## [Exercise details]
In the entries that follow, the lines from the one with "run v h = Some" through the one with "(* ===== verification/DeepCopyTypes.v" are the ones to write out, exactly and with both ends included. Nothing else should appear.

───── Supplied data

(** What a copy promises. *)
Definition deep_copies (run : copyfun) (t : gotype) : Prop :=
  ∀ h v tr, contents t h v = Some tr → ∃ v' h',
    run v h = Some (v', h') ∧ h ⊆ h' ∧ contents t h' v' = Some tr ∧ ∀ l, l ∈ reach t h' v' → l ∉ dom h.

(** ** The check *)

(** No references. *)
Fixpoint flat (t : gotype) : bool :=
  match t with
  | TBase => true
  | TStruct l => forallb (λ '(_, t), flat t) l
  | _ => false
  end.

(** The statements about fields of a struct: all of them are about fields and copy them, and the
    fields without one have no references. *)
Definition distinct (l : list string) : bool := bool_decide (NoDup l).
Fixpoint copies (c : copier) (t : gotype) : bool :=
  match c, t with
  | Flat, _ => flat t
  | Ptr c, TPtr t | Slice c, TSlice t | Map c, TMap t => copies c t
  | Fields l, TStruct ts =>
      distinct ts.*1 && distinct l.*1 &&
      (fix each (l : list (string * copier)) : bool :=
         match l with
         | [] => true
         | (f, c) :: l' => match get_field f ts with Some t => copies c t | None => false end && each l'
         end) l &&
      forallb (λ '(n, t), bool_decide (n ∈ l.*1) || flat t) ts
  | Lib n, TLib m => bool_decide (n = m)
  | _, _ => false
  end.

(** The type with the structs of the Kubernetes packages filled in. *)
Fixpoint resolve (lib_type : string → gotype) (t : gotype) : gotype :=
  match t with
  | TBase => TBase
  | TPtr t => TPtr (resolve lib_type t)
  | TSlice t => TSlice (resolve lib_type t)
  | TMap t => TMap (resolve lib_type t)
  | TStruct l => TStruct (map (λ '(n, t), (n, resolve lib_type t)) l)
  | TLib n => lib_type n
  end.
(* ===== verification/DeepCopyTypes.v ===== *)
(** * The deep copies of the API types

    The structs of pkg/apis/virt/v1alpha1/types.go and pkg/apis/subresources/v1alpha1/types.go by
    their references, and the functions of the two zz_generated.deepcopy.go by their statements.
    Times, whose only reference is to an immutable location, are structs of a package like any
    other: their copy promises what the others' do. *)

From stdpp Require Import base gmap strings list sets fin_maps.
From S2P Require Import Prelude DeepCopy.

(** [metav1.TypeMeta]. *)
Definition TypeMeta_type : gotype := TStruct [("Kind", TBase); ("APIVersion", TBase)].

(** ** Types and their [DeepCopyInto] *)

Definition CPU_type : gotype := TStruct [
    ("Sockets", TBase); ("CoresPerSocket", TBase); ("DedicatedCPUPlacement", TBase)].
Definition CPU_DeepCopyInto : copier := Fields [].

Definition Hugepages_type : gotype := TStruct [("PageSize", TBase)].
Definition Hugepages_DeepCopyInto : copier := Fields [].

Definition Memory_type : gotype := TStruct [
    ("Size", TLib "resource.Quantity"); ("Hugepages", TPtr Hugepages_type)].
Definition Memory_DeepCopyInto : copier := Fields [
    ("Size", Lib "resource.Quantity"); ("Hugepages", Ptr Flat)].

Definition Kernel_type : gotype := TStruct [("Image", TBase); ("ImagePullPolicy", TBase); ("Cmdline", TBase)].
Definition Kernel_DeepCopyInto : copier := Fields [].

Definition Console_type : gotype := TStruct [
    ("Mode", TBase); ("File", TBase); ("Socket", TBase); ("IOMMU", TBase)].
Definition Console_DeepCopyInto : copier := Fields [].

Definition Disk_type : gotype := TStruct [("Name", TBase); ("ReadOnly", TPtr TBase)].
Definition Disk_DeepCopyInto : copier := Fields [("ReadOnly", Ptr Flat)].

Definition FileSystem_type : gotype := TStruct [("Name", TBase)].
Definition FileSystem_DeepCopyInto : copier := Fields [].

Definition InterfaceBridge_type : gotype := TStruct [].
Definition InterfaceBridge_DeepCopyInto : copier := Fields [].

Definition InterfaceMasquerade_type : gotype := TStruct [("CIDR", TBase)].
Definition InterfaceMasquerade_DeepCopyInto : copier := Fields [].

Definition InterfaceSRIOV_type : gotype := TStruct [].
Definition InterfaceSRIOV_DeepCopyInto : copier := Fields [].

Definition InterfaceVDPA_type : gotype := TStruct [("NumQueues", TBase); ("IOMMU", TBase)].
Definition InterfaceVDPA_DeepCopyInto : copier := Fields [].

Definition InterfaceVhostUser_type : gotype := TStruct [].
Definition InterfaceVhostUser_DeepCopyInto : copier := Fields [].

Definition InterfaceBindingMethod_type : gotype := TStruct [
    ("Bridge", TPtr InterfaceBridge_type); ("Masquerade", TPtr InterfaceMasquerade_type);
    ("SRIOV", TPtr InterfaceSRIOV_type); ("VDPA", TPtr InterfaceVDPA_type);
    ("VhostUser", TPtr InterfaceVhostUser_type)].
Definition InterfaceBindingMethod_DeepCopyInto : copier := Fields [
    ("Bridge", Ptr Flat); ("Masquerade", Ptr Flat); ("SRIOV", Ptr Flat); ("VDPA", Ptr Flat); ("VhostUser", Ptr Flat)].

Definition Interface_type : gotype := TStruct [
    ("Name", TBase); ("MAC", TBase); ("InterfaceBindingMethod", InterfaceBindingMethod_type)].
Definition Interface_DeepCopyInto : copier := Fields [
    ("InterfaceBindingMethod", InterfaceBindingMethod_DeepCopyInto)].

Definition Instance_type : gotype := TStruct [
    ("CPU", CPU_type); ("Memory", Memory_type); ("Kernel", TPtr Kernel_type); ("Console", TPtr Console_type);
    ("Serial", TPtr Console_type); ("Disks", TSlice Disk_type); ("FileSystems", TSlice FileSystem_type);
    ("Interfaces", TSlice Interface_type)].
Definition Instance_DeepCopyInto : copier := Fields [
    ("CPU", Flat); ("Memory", Memory_DeepCopyInto); ("Kernel", Ptr Flat); ("Console", Ptr Flat);
    ("Serial", Ptr Flat); ("Disks", Slice Disk_DeepCopyInto); ("FileSystems", Slice Flat);
    ("Interfaces", Slice Interface_DeepCopyInto)].

Definition ContainerDiskVolumeSource_type : gotype := TStruct [("Image", TBase); ("ImagePullPolicy", TBase)].
Definition ContainerDiskVolumeSource_DeepCopyInto : copier := Fields [].

Definition CloudInitVolumeSource_type : gotype := TStruct [
    ("UserData", TBase); ("UserDataBase64", TBase); ("UserDataSecretName", TBase); ("NetworkData", TBase);
    ("NetworkDataBase64", TBase); ("NetworkDataSecretName", TBase)].
Definition CloudInitVolumeSource_DeepCopyInto : copier := Fields [].

Definition ContainerRootfsVolumeSource_type : gotype := TStruct [
    ("Image", TBase); ("ImagePullPolicy", TBase); ("Size", TLib "resource.Quantity")].
Definition ContainerRootfsVolumeSource_DeepCopyInto : copier := Fields [("Size", Lib "resource.Quantity")].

──────────

## [Task answer]
    run v h = Some (v', h') ∧ h ⊆ h' ∧ contents t h' v' = Some tr ∧ ∀ l, l ∈ reach t h' v' → l ∉ dom h.

(** ** The check *)

(** No references. *)
Fixpoint flat (t : gotype) : bool :=
  match t with
  | TBase => true
  | TStruct l => forallb (λ '(_, t), flat t) l
  | _ => false
  end.

(** The statements about fields of a struct: all of them are about fields and copy them, and the
    fields without one have no references. *)
Definition distinct (l : list string) : bool := bool_decide (NoDup l).
Fixpoint copies (c : copier) (t : gotype) : bool :=
  match c, t with
  | Flat, _ => flat t
  | Ptr c, TPtr t | Slice c, TSlice t | Map c, TMap t => copies c t
  | Fields l, TStruct ts =>
      distinct ts.*1 && distinct l.*1 &&
      (fix each (l : list (string * copier)) : bool :=
         match l with
         | [] => true
         | (f, c) :: l' => match get_field f ts with Some t => copies c t | None => false end && each l'
         end) l &&
      forallb (λ '(n, t), bool_decide (n ∈ l.*1) || flat t) ts
  | Lib n, TLib m => bool_decide (n = m)
  | _, _ => false
  end.

(** The type with the structs of the Kubernetes packages filled in. *)
Fixpoint resolve (lib_type : string → gotype) (t : gotype) : gotype :=
  match t with
  | TBase => TBase
  | TPtr t => TPtr (resolve lib_type t)
  | TSlice t => TSlice (resolve lib_type t)
  | TMap t => TMap (resolve lib_type t)
  | TStruct l => TStruct (map (λ '(n, t), (n, resolve lib_type t)) l)
  | TLib n => lib_type n
  end.
(* ===== verification/DeepCopyTypes.v ===== *)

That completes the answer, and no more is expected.